Task brief. Spot each line in the data below containing "query" and copy it.

Saved entries.
——————————

(** * MyVideo overlay: session, preference resolution and UI coordination

    A shallow embedding of the decision logic of [src/App.tsx] and of the
    authentication modal ([components/AuthModal]), followed by the
    properties stated about them.

    Asynchronous calls are modelled by their outcome (a value or a
    rejection), React state by a record, and the browser (timers, local
    storage, document listeners) by the part of its state the code reads
    and writes. *)

From Stdlib Require Import Ascii String ZArith QArith.
From stdpp Require Import base gmap strings list.

Local Open Scope string_scope.
Local Open Scope list_scope.
Local Open Scope Z_scope.

(* ===================================================================== *)
(** * Values shared by the components *)
(* ===================================================================== *)

(** [firebase.User], reduced to the attributes the overlay reads. *)
Record User := mkUser { uid : string; email : option string }.

Global Instance User_eq_dec : EqDecision User := ltac:(solve_decision).

(** A JavaScript string used as a condition: only the empty string is
    falsy. *)
Definition truthy (s : string) : bool := bool_decide (s ≠ "").

(** One bundle of display strings of the catalog; only the entries the
    modelled code reads are kept. *)
Record Bundle := mkBundle {
  translationActive : string;
  subtitleSamples : list string;
  errorFillFields : string;
  errorEmailInUse : string;
  errorInvalidEmail : string;
  errorInvalidCredential : string;
  errorWeakPassword : string;
  errorUnexpected : string
}.

(** Modelled from the spec: the translation catalog [lib/i18n] is not part
    of the sources at hand.  It is a static mapping from language codes to
    bundles; the code reads [translations.en] as a property, so that entry
    always exists, and every other key may or may not be present. *)
Record Translations := mkTranslations {
  en : Bundle;
  others : gmap string Bundle
}.

(** [translations[k]], on the catalog's own keys. *)
Global Instance Translations_lookup : Lookup string Bundle Translations :=
  fun k tr => if decide (k = "en") then Some (en tr) else others tr !! k.

(** [translations[lang] || translations.en] (App.tsx line 35, AuthModal
    line 23). *)
Definition bundle_of (tr : Translations) (lang : string) : Bundle :=
  default (en tr) (tr !! lang).

(* ===================================================================== *)
(** * String helpers of the JavaScript runtime *)
(* ===================================================================== *)

(** [s.split('-')[0]]: the characters before the first hyphen. *)
Fixpoint primary_subtag (s : string) : string :=
  match s with
  | EmptyString => EmptyString
  | String c rest =>
      if Ascii.eqb c "-"%char then EmptyString
      else String c (primary_subtag rest)
  end.

Definition lower_ascii (c : ascii) : ascii :=
  let n := nat_of_ascii c in
  if (Nat.leb 65 n && Nat.leb n 90)%bool then ascii_of_nat (n + 32)%nat else c.

(** [s.toLowerCase()], on the ASCII letters (country codes are ASCII). *)
Fixpoint toLowerCase (s : string) : string :=
  match s with
  | EmptyString => EmptyString
  | String c rest => String (lower_ascii c) (toLowerCase rest)
  end.

(* ===================================================================== *)
(** * Preference resolver: [loadUserProfile] (App.tsx lines 56-106) *)
(* ===================================================================== *)

Module Resolver.

(** A Firestore document: its fields.  The collection ['users'] maps a
    uid to a document; an absent key is a document that does not exist. *)
Abbreviation Doc := (gmap string string).
Abbreviation Store := (gmap string (gmap string string)).

(** [doc.set(fields, { merge: true })]: create the document when it is
    missing, otherwise overwrite the given fields only. *)
Definition set_merge (id : string) (fields : Doc) (s : Store) : Store :=
  <[ id := fields ∪ default ∅ (s !! id) ]> s.

(** Outcome of [fetch('https://ipapi.co/json/')] followed by
    [response.json()]: either of them rejects, or a JSON object whose
    [country_code] may be missing. *)
Inductive FetchResult :=
| FetchRejects
| FetchJson (country_code : option string).

(** What the pass reads from outside. *)
Record Env := mkEnv {
  get_rejects : bool;                 (* [userDocRef.get()] throws *)
  set_rejects : bool;                 (* the write-back is rejected *)
  localStorage : gmap string string;
  navigator_language : string;
  ipapi : FetchResult
}.

(** Observable actions of a pass, in program order. *)
Inductive Event :=
| DurableGet (id : string)
| ConsoleError
| ConsoleWarn
| LocalStorageGet (key : string)
| Fetch (url : string)
| DurableSetMerge (id : string) (fields : Doc)
| SetDetectedLang (lang : string).

Global Instance Event_eq_dec : EqDecision Event := ltac:(solve_decision).

Record World := mkWorld {
  detectedLang : string;    (* React state, initially 'en' *)
  db : Store;               (* collection 'users' *)
  trace : list Event
}.

(** ** A state monad with early return *)

Inductive Flow (A : Type) :=
| Next (a : A)
| Return_.
Arguments Next {A} a.
Arguments Return_ {A}.

Definition Async (A : Type) : Type := World → Flow A * World.

Definition ret {A} (a : A) : Async A := fun w => (Next a, w).
Definition bind {A B} (m : Async A) (k : A → Async B) : Async B :=
  fun w => match m w with
           | (Next a, w') => k a w'
           | (Return_, w') => (Return_, w')
           end.
(** The [return;] statement of the async function. *)
Definition return_ {A} : Async A := fun w => (Return_, w).

Global Instance Async_ret : MRet Async := @ret.
Global Instance Async_bind : MBind Async := fun A B k m => bind m k.

Definition emit (e : Event) : Async unit :=
  fun w => (Next tt, mkWorld (detectedLang w) (db w) (trace w ++ [e])).

Definition setDetectedLang (l : string) : Async unit :=
  fun w => (Next tt, mkWorld l (db w) (trace w ++ [SetDetectedLang l])).

Definition skip : Async unit := ret tt.

(** Final world of a computation, whichever way it ends. *)
Definition exec {A} (m : Async A) (w : World) : World := snd (m w).

Section Pass.
Context (translations : Translations) (env : Env).

(** [await userDocRef.get()]: [None] when the promise rejects, otherwise
    the snapshot ([None] inside for [doc.exists = false]). *)
Definition doc_get (id : string) : Async (option (option Doc)) :=
  fun w =>
    let w' := mkWorld (detectedLang w) (db w) (trace w ++ [DurableGet id]) in
    if get_rejects env then (Next None, w')
    else (Next (Some (db w !! id)), w').

(** [doc.exists && doc.data()?.language]: the language when the
    condition is truthy. *)
Definition stored_language (snapshot : option Doc) : option string :=
  match snapshot with
  | Some fields =>
      match fields !! "language" with
      | Some l => if truthy l then Some l else None
      | None => None
      end
  | None => None
  end.

Definition localStorage_getItem (key : string) : Async (option string) :=
  fun w =>
    (Next (localStorage env !! key),
     mkWorld (detectedLang w) (db w) (trace w ++ [LocalStorageGet key])).

(** [lastUsedLang && translations[lastUsedLang]] (line 74). *)
Definition supported (l : string) : bool :=
  truthy l && bool_decide (is_Some (translations !! l)).

(** The table [langMap] of line 89. *)
Definition langMap (countryCode : string) : option string :=
  if decide (countryCode = "es") then Some "es"
  else if decide (countryCode = "mx") then Some "es"
  else if decide (countryCode = "fr") then Some "fr"
  else if decide (countryCode = "pt") then Some "pt"
  else if decide (countryCode = "br") then Some "pt"
  else None.

(** Lines 85-95: the [try] block around the geolocation lookup; the
    result is the new value of [langToSet]. *)
Definition detect_by_ip (langToSet : string) : Async string :=
  emit (Fetch "https://ipapi.co/json/");;
  match ipapi env with
  | FetchRejects => emit ConsoleWarn;; ret langToSet
  | FetchJson data_country_code =>
      match toLowerCase <$> data_country_code with
      | Some countryCode =>
          if truthy countryCode then
            match langMap countryCode with
            | Some l => ret l
            | None => ret langToSet
            end
          else ret langToSet
      | None => ret langToSet
      end
  end.
(** ** The alias list of a page *)

Lemma elem_of_common_names (cell : option string) (api_name name n : string) :
  n ∈ common_names cell api_name name <->
  n <> name
  /\ (n = api_name
      \/ exists text piece,
           cell = Some text /\ piece ∈ split_names text
           /\ n = pw_clean_common_name piece).
Proof.
  unfold common_names. rewrite elem_of_sorted, list_elem_of_In, filter_In.
  rewrite <- list_elem_of_In, elem_of_elements, elem_of_union, elem_of_singleton.
  rewrite negb_true_iff, String.eqb_neq.
  assert (Hcell : n ∈ match cell with
                      | Some text =>
                          (list_to_set (map pw_clean_common_name (split_names text))
                           : gset string)
                      | None => ∅
                      end
                  <-> exists text piece,
                        cell = Some text /\ piece ∈ split_names text
                        /\ n = pw_clean_common_name piece).
  { destruct cell as [text|].
    - rewrite elem_of_list_to_set, list_elem_of_In, in_map_iff. split.
      + intros (piece & <- & Hin). exists text, piece.
        rewrite list_elem_of_In. auto.
      + intros (text' & piece & [= <-] & Hin & ->). exists piece.
        rewrite <- list_elem_of_In. auto.
    - split; [intros H; now apply not_elem_of_empty in H|].
      intros (text & piece & [=] & _). }
  rewrite Hcell. tauto.
Qed.
Lemma scale255_top (v : f32) :
  valid32 v = true -> fle f1 v = true -> scale255 v = f255.
Proof.
  intros Hv Hle. destruct (ge1_finite v Hv Hle) as [->|(m & e & -> & Hge)]; [reflexivity|].
  destruct (f32_to_f64_finite false m e Hv) as (m' & Hr & Hm' & Hj & Hd).
  set (j := prec64 - Zpos (digits2_pos m)) in *.
  pose proof Hv as Hv'. apply (valid_facts prec32 emax32) in Hv' as ([He1 He2] & Hhi & Hlo).
  unfold SpecFloat.emin, prec32, emax32 in He1, He2.
  assert (Hjhi : j <= 52) by (unfold j, prec64; lia).
  pose proof (digits2_pos_bounds m') as [Hlo' Hhi']. rewrite Hd in Hlo', Hhi'.
  unfold scale255. rewrite Hr.
  change d255 with (S754_finite false 8972014882652160 (-45)).
  destruct (SFmul_ge_repr prec64 emax64 prec64_pos false false m' 8972014882652160
              (e - j) (-45) 8972014882652160 (-45) (-300)) as (HP1 & HP2 & HP3);
    try assumption; try reflexivity; try lia.
  { specialize (Hge (-255) ltac:(lia) ltac:(lia)).
    replace (-45 - -300) with 255 by lia. replace (e - j + -45 - -300) with (e - j + 255) by lia.
    replace (- -255) with 255 in Hge by lia. replace (e - -255) with (e + 255) in Hge by lia.
    assert (Hs : Zpos m' * 2 ^ (e - j + 255) = Zpos m * 2 ^ (e + 255)).
    { rewrite Hm', <- Z.mul_assoc, <- pow2_add by lia. f_equal. f_equal. lia. }
    rewrite (Z.mul_comm (Zpos m')), <- Z.mul_assoc, Hs.
    apply Z.mul_le_mono_nonneg_l; lia. }
  unfold f64_mul.
  destruct (SFmul prec64 emax64 (S754_finite false m' (e - j))
              (S754_finite false 8972014882652160 (-45))) as [sP|sP| |sP mP eP];
    cbn [mag_ge sign_is xorb] in HP1, HP3; try contradiction; subst sP; [reflexivity|].
  cbn [f64_to_f32].
  pose proof HP2 as HvP. apply (valid_facts prec64 emax64) in HvP as ([HeP1 _] & _).
  destruct (round_ge_repr prec32 emax32 prec32_pos false mP eP 16711680 (-16)
              (SpecFloat.emin prec64 emax64)) as (HX1 & HX2 & HX3);
    try assumption; try reflexivity; try fmt_lia.
  destruct (clamp_hi prec32 emax32 prec32_pos 16711680 (-16) _ eq_refl HX2 HX3 HX1) as [H0 H1].
  change f0 with (S754_zero false). change f255 with (S754_finite false 16711680 (-16)).
  unfold flt. rewrite H0. exact H1.
Qed.
(** * inPolygon.contains: a shallow embedding and its properties

    The module [inPolygon.py] holds one function, [contains], which
    validates the polygon and the query coordinates and then runs a
    ray-casting crossing test for each query point.  The embedding below
    follows the function line by line:

    - coordinates are IEEE 754 binary64 numbers (Python's [float], the
      element type of [np.asarray(..., dtype=float)]), modelled by Rocq's
      primitive [float];
    - an argument is either a bare number or a one-dimensional sequence
      with a length ([arraylike]);
    - [raise] is the [Raise] constructor of a small exception monad, and
      the exceptions carry the messages of the source;
    - list indexing is stdpp's lookup [!!], item assignment its insert;
    - the generator [lines()] is the list of the edges it yields: the loop
      that consumes it only updates a local flag, so an exception raised
      while generating has the same effect early or late.

    The function is [contains]; [classify] is the part of its body that
    follows the polygon checks (lines 45-91), stated apart because the
    checks, as written on line 40, let no polygon through. *)

From Stdlib Require Import ZArith Bool Lia.
From Stdlib Require Import Floats.
From stdpp Require Import base list strings.

Local Open Scope nat_scope.

(** ** Python values that the validation compares *)

(** [len != len(polyy)] on line 40 compares the built-in function [len]
    itself with an integer, so the model needs both kinds of object. *)
Inductive pyobj : Type :=
  | PyBuiltin (name : string)
  | PyInt (n : Z).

——————————

Response to this exercise.
    validates the polygon and the query coordinates and then runs a
    ray-casting crossing test for each query point.  The embedding below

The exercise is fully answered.